Optimization of the TeraTox Assay for Preclinical Teratogenicity Assessment
Author(s) -
Manuela Jaklin,
Jitao David Zhang,
Nicole Schäfer,
Nicole Clemann,
Barrow Paul,
Erich Küng,
Lisa Sach-Peltason,
McGinnis Claudia,
Marcel Leist,
Stefan Kustermann
Publication year - 2022
Publication title -
toxicological sciences
Language(s) - English
Resource type - Journals
SCImago Journal Rank - 1.352
H-Index - 183
eISSN - 1096-6080
pISSN - 1096-0929
DOI - 10.1093/toxsci/kfac046
Subject(s) - pharmacology , chemistry , medicine
Current animal-free methods to assess teratogenicity of drugs under development still deliver high numbers of false negatives.
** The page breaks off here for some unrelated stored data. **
Lemma operations_return_YQError_on_status_witness :
  ∃ e req, GetQueryStatus (L := ReferenceLib) (answers bad_request)
             sample_config "q1" ""
           = (Returns ("", Some (YQErr e)), [EvDo req])
           ∧ Status e = "BAD_REQUEST".
Proof.
  destruct (operations_return_YQError_on_status (H := ReferenceLib)
              (answers bad_request) sample_config bad_request)
    as (e & He & _ & Hs & _).
  - reflexivity.
  - reflexivity.
  - discriminate.
  - destruct (Hs "q1" "") as [req Hreq].
    exists e, req. split; [exact Hreq|].
    vm_compute in He. injection He as <-. reflexivity.
Defined.

(** X9.  On a 200, [GetQuery] returns the JSON object of the body; a body
    [null] gives the nil map with a nil error; a body that is no JSON or
    JSON of another kind gives an error. *)
Theorem GetQuery_on_200 `{StdLib} (T : Transport) (c : ClientConfig)
    (queryID requestID : string) (resp : Response) :
  NewRequest_err T "GET" (composeAPIURL c ("/api/fq/v1/queries/" ++ queryID))
    = None →
  client_Do T 0
    (NewRequest "GET" (composeAPIURL c ("/api/fq/v1/queries/" ++ queryID))
       (Some (buildHeaders c "" requestID)) None)
  = DoResponse resp →
  StatusCode resp = 200 →
  (∀ m, BodyJSON resp = Some (VMap m) →
        (GetQuery T c queryID requestID).1 = Returns (m, None)) ∧
  (BodyJSON resp = Some VNil →
   (GetQuery T c queryID requestID).1 = Returns (∅, None)) ∧
  ((∀ m, ¬ decodes_as_object (BodyJSON resp) m) →
   ∃ err, (GetQuery T c queryID requestID).1 = Returns (∅, Some err)).
Proof.
  intros Hnew Hdo H200. unfold GetQuery.
  rewrite (doRequest_first_response _ _ _ _ _ _ Hnew Hdo). cbn [fst].
  unfold checked.
  rewrite (proj2 (validateHTTPError_None resp StatusOK) H200).
  split; [|split].
  - by intros m ->.
  - by intros ->.
  - intros Hno. destruct (decode_map_other _ Hno) as (m & e & ->). eauto.
Qed.

Lemma GetQuery_on_200_witness :
  (GetQuery (L := ReferenceLib) (answers (response 200 (Some VNil)))
     sample_config "q1" "").1 = Returns (∅, None).
Proof.
  destruct (GetQuery_on_200 (H := ReferenceLib)
              (answers (response 200 (Some VNil))) sample_config "q1" ""
              (response 200 (Some VNil))) as (_ & Hnull & _).
  - reflexivity.
  - reflexivity.
  - reflexivity.
  - apply Hnull. reflexivity.
Defined.

(** X10.  [GetQueryResultSetPage] sends the same request and returns the
    same result whatever the offset, the limit, the raw-format flag and the
    configured project are: the parameters it collects do not reach the
    URL, which is the endpoint followed by the path of the result set. *)
Theorem GetQueryResultSetPage_ignores_window `{StdLib}
    (T : Transport) (c : ClientConfig) (project : string) (queryID : string)
    (resultSetIndex offset limit offset' limit' : Z) (rawFormat rawFormat' : bool)
    (requestID : string) :
  GetQueryResultSetPage T c queryID resultSetIndex offset limit rawFormat
    requestID
  = GetQueryResultSetPage T (with_project project c) queryID resultSetIndex
      offset' limit' rawFormat' requestID ∧
  (∀ req,
     req ∈ requests (GetQueryResultSetPage T c queryID resultSetIndex offset
                       limit rawFormat requestID).2 →
     URL req = Endpoint c ++ "/api/fq/v1/queries/" ++ queryID ++ "/results/"
               ++ pretty resultSetIndex).
Proof.
  split; [reflexivity|].
  intros req Hin.
  by rewrite (requests_GetQueryResultSetPage _ _ _ _ _ _ _ _ _ Hin).
Qed.

Lemma GetQueryResultSetPage_ignores_window_witness :
  GetQueryResultSetPage (L := ReferenceLib) ok_transport sample_config "q1" 0
    0 1000 false ""
  = GetQueryResultSetPage (L := ReferenceLib) ok_transport
      (with_project "" sample_config) "q1" 0 5000 10 true "".
Proof.
  apply (GetQueryResultSetPage_ignores_window (H := ReferenceLib) ok_transport
           sample_config "" "q1" 0 0 1000 5000 10 false true "").
Defined.

(** ** More on polling *)

Lemma WaitQueryToComplete_after_pending (E : PollEnv) (queryID : string)
    (executionTimeout : Duration) (stopOnTimeout : bool) (n fuel : nat) :
  (∀ j, (j < n)%nat →
        ¬ (0 < executionTimeout ∧ executionTimeout < time_Since E j)) →
  (∀ j, (j < n)%nat → still_running E queryID j) →
  (∀ j, (j < n)%nat → poll_select E j (backoff j) = None) →
  (n < fuel)%nat →
  WaitQueryToComplete E fuel queryID executionTimeout stopOnTimeout
  = (let '(r, tr) :=
       WaitQueryToComplete_loop E (S (fuel - n - 1)) n queryID executionTimeout
         stopOnTimeout (backoff n) in
     (r, (pending_polls queryID 0 n ++ tr)%list)).
Proof.
  intros Hclock Hrun Hsel Hfuel. unfold WaitQueryToComplete.
  replace fuel with (n + S (fuel - n - 1))%nat at 1 by lia.
  change (200 * Millisecond) with (backoff 0).
  rewrite WaitQueryToComplete_loop_pending; [done|..].
  - intros j Hj. apply Hclock. lia.
  - intros j Hj. apply Hrun. lia.
  - intros j Hj. apply Hsel. lia.
Qed.

(** X11.  An error of a status poll ends [WaitQueryToComplete] at once:
    after [n] polls that found the query running, the error of poll [n] is
    returned with an empty status, nothing is slept after it and no stop
    call is made, whatever [stopOnTimeout] is. *)
Theorem WaitQueryToComplete_returns_poll_error
    (E : PollEnv) (queryID : string) (executionTimeout : Duration)
    (stopOnTimeout : bool) (n fuel : nat) (status : string) (err : error) :
  (∀ j, (j ≤ n)%nat →
        ¬ (0 < executionTimeout ∧ executionTimeout < time_Since E j)) →
  (∀ j, (j < n)%nat → still_running E queryID j) →
  (∀ j, (j < n)%nat → poll_select E j (backoff j) = None) →
  GetQueryStatus_result E n queryID "" = Some (status, Some err) →
  (n < fuel)%nat →
  WaitQueryToComplete E fuel queryID executionTimeout stopOnTimeout
  = (Returns ("", Some err),
     (pending_polls queryID 0 n ++ [EvStatus queryID ""])%list) ∧
  stop_calls (WaitQueryToComplete E fuel queryID executionTimeout
                stopOnTimeout).2 = [].
Proof.
  intros Hclock Hrun Hsel Herr Hfuel.
  assert (Heq : WaitQueryToComplete E fuel queryID executionTimeout stopOnTimeout
    = (Returns ("", Some err),
       (pending_polls queryID 0 n ++ [EvStatus queryID ""])%list)).
  { rewrite (WaitQueryToComplete_after_pending E queryID executionTimeout
               stopOnTimeout n fuel); [|intros; apply Hclock; lia|done..].
    cbn [WaitQueryToComplete_loop].
    rewrite decide_False by (apply Hclock; lia). by rewrite Herr. }
  rewrite Heq. split; [done|]. cbn [snd].
  destruct (pending_polls_count queryID 0 n) as (_ & _ & Hstop).
  by rewrite stop_calls_app, Hstop.
Qed.

Lemma WaitQueryToComplete_returns_poll_error_witness :
  WaitQueryToComplete poll_fails_third 10 "q1" 0 true
  = (Returns ("", Some (bare_error 503)),
     [EvStatus "q1" ""; EvSleep (200 * Millisecond);
      EvStatus "q1" ""; EvSleep (400 * Millisecond); EvStatus "q1" ""]).
Proof.
  destruct (WaitQueryToComplete_returns_poll_error poll_fails_third "q1" 0 true
              2 10 "" (bare_error 503)) as [H _]; [..|exact H].
  - intros j _ [H0 _]. lia.
  - intros j Hj. exists "RUNNING".
    destruct j as [|[|j]]; [split; reflexivity..|lia].
  - intros j _. reflexivity.
  - reflexivity.
  - lia.
Defined.
(** * file_export.c: saving screenshots, sound and video to PCX, WAV and AVI

    A shallow embedding of [src/file_export.c] of the Atari800 emulator,
    and theorems about the byte streams it writes.

    Build configuration modelled: [SOUND] and [AVI_VIDEO_RECORDING] are
    defined, the host is little-endian ([WORDS_BIGENDIAN] undefined, so
    [fwritele] is [fwrite]), and neither [BASIC] nor [CURSES_BASIC] is
    defined.  [int] is 32 bits wide, [ULONG] is an unsigned 32-bit integer,
    [UWORD] an unsigned 16-bit integer and [UBYTE] an unsigned byte. *)

From Stdlib Require Import ZArith Lia Bool QArith Qround.
From stdpp Require Import base list strings.
From coqutil Require Import Datatypes.RecordSetters.
Import TriangleBracketNotations.

Local Open Scope Z_scope.

(** ** Machine integers *)

(** Conversion to [ULONG]: reduction modulo 2^32. *)
Definition to_ulong (x : Z) : Z := x mod 2 ^ 32.

(** Conversion to [int]: two's complement wrap-around to 32 bits. *)
Definition to_int (x : Z) : Z := (x + 2 ^ 31) mod 2 ^ 32 - 2 ^ 31.

(** Conversion to [UWORD] and to [UBYTE] / [unsigned char]. *)
Definition to_uword (x : Z) : Z := x mod 2 ^ 16.
Definition to_ubyte (x : Z) : Z := x mod 2 ^ 8.

(** ** Constants of the file *)

Definition MAX_RECORDING_SIZE : Z := 0xfff00000.
Definition FRAME_INDEX_ALLOC_SIZE : Z := 1000.
Definition VIDEO_BITMASK : Z := 0x0003ffff.
Definition AUDIO_BITSHIFT : Z := 0x00040000.
Definition AUDIO_BITMASK : Z := 0x7ffc0000.
Definition KEYFRAME_BITMASK : Z := 0x80000000.

(** ** The packed per-frame index word

    [AVI_WriteFrame] stores
    [current_screen_size + AUDIO_BITSHIFT * audio_size] in
    [frame_indexes[frames_written]] and ors [KEYFRAME_BITMASK] into it when
    [current_is_keyframe] holds (lines 1145-1152). *)
Definition frame_index_entry (current_screen_size audio_size : Z)
    (current_is_keyframe : bool) : Z :=
  let index := to_ulong (current_screen_size + AUDIO_BITSHIFT * audio_size) in
  if current_is_keyframe then Z.lor index KEYFRAME_BITMASK else index.

(** [AVI_WriteIndex] reads the three fields back (lines 1306-1320). *)
Definition index_is_keyframe (index : Z) : Z :=
  if Z.land index KEYFRAME_BITMASK =? 0 then 0 else 0x10.
Definition index_video_size (index : Z) : Z :=
  to_int (Z.land index VIDEO_BITMASK).
Definition index_audio_size (index : Z) : Z :=
  to_int (Z.land index AUDIO_BITMASK / AUDIO_BITSHIFT).

(** ** A model of stdio streams

    A stream is the bytes of the file on disk, the file position indicator,
    and what the operating system will let the program do with it: the file
    cannot grow beyond [f_limit] bytes (a full disk or a quota), and a
    stream that is not [f_seekable] (a pipe) refuses [fseek] and [ftell].
    A byte that cannot be written is dropped and the position stays where
    it is, so a short write is visible to [ftell]. *)
Record FILE := mkFILE {
  f_data : list Z;
  f_pos : Z;
  f_limit : Z;
  f_seekable : bool;
  f_open : bool }.

Definition EOF : Z := -1.

(** Writing one byte at offset [p]: in place when [p] is inside the file,
    otherwise the gap up to [p] reads as zeros. *)
Definition store (p : nat) (c : Z) (l : list Z) : list Z :=
  if (p <? length l)%nat then <[p := c]> l
  else l ++ replicate (p - length l) 0 ++ [c].

Definition fputc (c : Z) (fp : FILE) : Z * FILE :=
  if f_open fp && (0 <=? f_pos fp) && (f_pos fp <? f_limit fp) then
    (to_ubyte c,
     {| f_data := store (Z.to_nat (f_pos fp)) (to_ubyte c) (f_data fp);
        f_pos := f_pos fp + 1;
        f_limit := f_limit fp;
        f_seekable := f_seekable fp;
        f_open := f_open fp |})
  else (EOF, fp).

(** [putc] is [fputc]. *)
Definition putc : Z -> FILE -> Z * FILE := fputc.

(** [fseek(fp, offset, SEEK_SET)]: 0 on success, -1 on failure. *)
Definition fseek (offset : Z) (fp : FILE) : Z * FILE :=
  if f_open fp && f_seekable fp && (0 <=? offset) then
    (0, {| f_data := f_data fp; f_pos := offset; f_limit := f_limit fp;
           f_seekable := f_seekable fp; f_open := f_open fp |})
  else (-1, fp).

(** [ftell(fp)]: the position, or -1 on a stream that cannot tell. *)
Definition ftell (fp : FILE) : Z :=
  if f_open fp && f_seekable fp then f_pos fp else -1.

Definition fclose (fp : FILE) : FILE :=
  {| f_data := f_data fp; f_pos := f_pos fp; f_limit := f_limit fp;
     f_seekable := f_seekable fp; f_open := false |}.

(** [fopen(name, "wb")] on a file system that either refuses, or creates an
    empty file with room for [limit] bytes. *)
Definition fopen_wb (fs : string -> option (Z * bool)) (name : string)
    : option FILE :=
  match fs name with
  | Some (limit, seekable) =>
      Some {| f_data := []; f_pos := 0; f_limit := limit;
              f_seekable := seekable; f_open := true |}
  | None => None
  end.

(** Calls whose result the program ignores, as statements on the stream:
    [fp ;> f ;> g] is [f] then [g]. *)
Notation "fp ;> f" := (f fp) (at level 61, left associativity, only parsing).

Definition fputc_ (c : Z) (fp : FILE) : FILE := (fputc c fp).2.
Definition fseek_ (offset : Z) (fp : FILE) : FILE := (fseek offset fp).2.

(** The bytes [l] written one [fputc] after the other. *)
Definition emit (l : list Z) (fp : FILE) : FILE :=
  foldl (fun fp c => fputc_ c fp) fp l.

Definition bytes_of_string (s : string) : list Z :=
  (fun c => Z.of_N (Ascii.N_of_ascii c)) <$> String.list_ascii_of_string s.

Definition fputs (s : string) (fp : FILE) : FILE := emit (bytes_of_string s) fp.

(** [n] bytes read from the array [ptr]; a read past its end is undefined
    in C and reads as zero here. *)
Definition read_buf (ptr : list Z) (n : Z) : list Z :=
  take (Z.to_nat n) (ptr ++ replicate (Z.to_nat n - length ptr) 0).

(** [fwrite(ptr, size, nmemb, fp)]: the number of whole elements written. *)
Definition fwrite (ptr : list Z) (size nmemb : Z) (fp : FILE) : Z * FILE :=
  if (size <=? 0) || (nmemb <=? 0) then (0, fp)
  else
    let fp' := emit (read_buf ptr (size * nmemb)) fp in
    ((f_pos fp' - f_pos fp) / size, fp').

Definition fwrite_ (ptr : list Z) (size nmemb : Z) (fp : FILE) : FILE :=
  (fwrite ptr size nmemb fp).2.

(** ** Little-endian output (lines 377-444) *)

(** write 16-bit word as little endian *)
Definition fputw (x : Z) (fp : FILE) : FILE :=
  let x := to_uword x in
  fp ;> fputc_ (Z.land x 0xff)
     ;> fputc_ (Z.land (Z.shiftr x 8) 0xff).

(** write 32-bit long as little endian *)
Definition fputl (x : Z) (fp : FILE) : FILE :=
  let x := to_ulong x in
  fp ;> fputc_ (Z.land x 0xff)
     ;> fputc_ (Z.land (Z.shiftr x 8) 0xff)
     ;> fputc_ (Z.land (Z.shiftr x 16) 0xff)
     ;> fputc_ (Z.land (Z.shiftr x 24) 0xff).

(** [fwritele] on a little-endian host calls [fwrite] with no alteration to
    the data. *)
Definition fwritele (ptr : list Z) (size nmemb : Z) (fp : FILE) : Z * FILE :=
  fwrite ptr size nmemb fp.

Definition fwritele_ (ptr : list Z) (size nmemb : Z) (fp : FILE) : FILE :=
  (fwritele ptr size nmemb fp).2.

(** ** The rest of the emulator, as far as this file reads it *)

(** A video codec descriptor ([VIDEO_CODEC_t] of file_export.h).  The
    hooks are functions of the codec's own memory [CS]; [vc_frame source
    keyframe buf bufsize] returns the size of the compressed frame and the
    new contents of [buf].  [int] flags are booleans. *)
Record VIDEO_CODEC_t (CS : Type) := {
  vc_codec_id : string;
  vc_description : string;
  vc_fourcc : list Z;
  vc_avi_compression : list Z;
  vc_uses_interframes : bool;
  vc_init : Z -> Z -> Z -> Z -> CS -> Z * CS;
  vc_frame : list Z -> bool -> list Z -> Z -> CS -> Z * list Z * CS;
  vc_end : CS -> Z * CS }.

Arguments vc_codec_id {CS}.
Arguments vc_description {CS}.
Arguments vc_fourcc {CS}.
Arguments vc_avi_compression {CS}.
Arguments vc_uses_interframes {CS}.
Arguments vc_init {CS}.
Arguments vc_frame {CS}.
Arguments vc_end {CS}.

(** What the build fixes: constants of headers that are not part of this
    file, the codecs that are compiled in, and C's [float] with the
    floating-point expressions the file evaluates, each named after the
    expression it stands for. *)
Class Platform := {
  Screen_WIDTH : Z;
  Atari800_TV_PAL : Z;
  POKEYSND_BIT16 : Z;
  codec_state : Type;
  Video_Codec_MRLE : VIDEO_CODEC_t codec_state;
  Video_Codec_ZMBV : VIDEO_CODEC_t codec_state;
  (** [defined(VIDEO_CODEC_ZMBV) && defined(HAVE_LIBZ)] *)
  have_zmbv_and_libz : bool;
  float : Type;
  Atari800_FPS_PAL : float;
  Atari800_FPS_NTSC : float;
  (** [0.0] *)
  float_zero : float;
  (** [(ULONG)(1000000 / fps)] *)
  usec_per_frame : float -> Z;
  (** [(ULONG)(fps * 1000000)] *)
  stream_rate : float -> Z;
  (** [(int)(n / fps)] *)
  int_div_fps : Z -> float -> Z;
  (** [keyframe_residual + 1000.0 / fps] *)
  residual_advance : float -> float -> float;
  (** [keyframe_residual > keyframe_interval] *)
  residual_above : float -> Z -> bool;
  (** [keyframe_residual - ((int)(keyframe_residual / keyframe_interval) * keyframe_interval)] *)
  residual_reduce : float -> Z -> float }.

(** The variables of other modules that the file reads when it runs. *)
Record extern := {
  Screen_visible_x1 : Z;
  Screen_visible_x2 : Z;
  Screen_visible_y1 : Z;
  Screen_visible_y2 : Z;
  Screen_atari : list Z;
  Colours_table : Z -> Z;
  Colours_GetR : Z -> Z;
  Colours_GetG : Z -> Z;
  Colours_GetB : Z -> Z;
  Atari800_tv_mode : Z;
  POKEYSND_snd_flags : Z;
  POKEYSND_num_pokeys : Z;
  POKEYSND_playback_freq : Z;
  Sound_enabled : bool;
  filesystem : string -> option (Z * bool) }.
To improve the sensitivity of human teratogenicity prediction, we characterized the TeraTox test, a newly developed multi-lineage differentiation assay using 3D human induced pluripotent stem cells. TeraTox produces as primary output concentration-dependent cytotoxicity and altered gene expression induced by each test compound. These data are fed into an interpretable machine-learning model to perform prediction, which relates to the concentration-dependent human teratogenicity potential of drug candidates. We applied TeraTox to profile 33 approved pharmaceuticals and 12 proprietary drug candidates with known in vivo data. Comparing TeraTox predictions with known human or animal toxicity, we report an accuracy of 69% (specificity: 53%, sensitivity: 79%). TeraTox performed better than two quantitative structure-activity relationship models, and had a higher sensitivity than the murine embryonic stem cell test (accuracy: 58%, specificity: 76%, sensitivity: 46%) run in the same laboratory. The overall prediction accuracy could be further improved by combining TeraTox and mEST results. Furthermore, patterns of altered gene expression revealed by TeraTox may help grouping toxicologically similar compounds and possibly deducing common modes of action. The TeraTox assay and the dataset described here therefore represent a new tool and a valuable resource for drug teratogenicity assessment.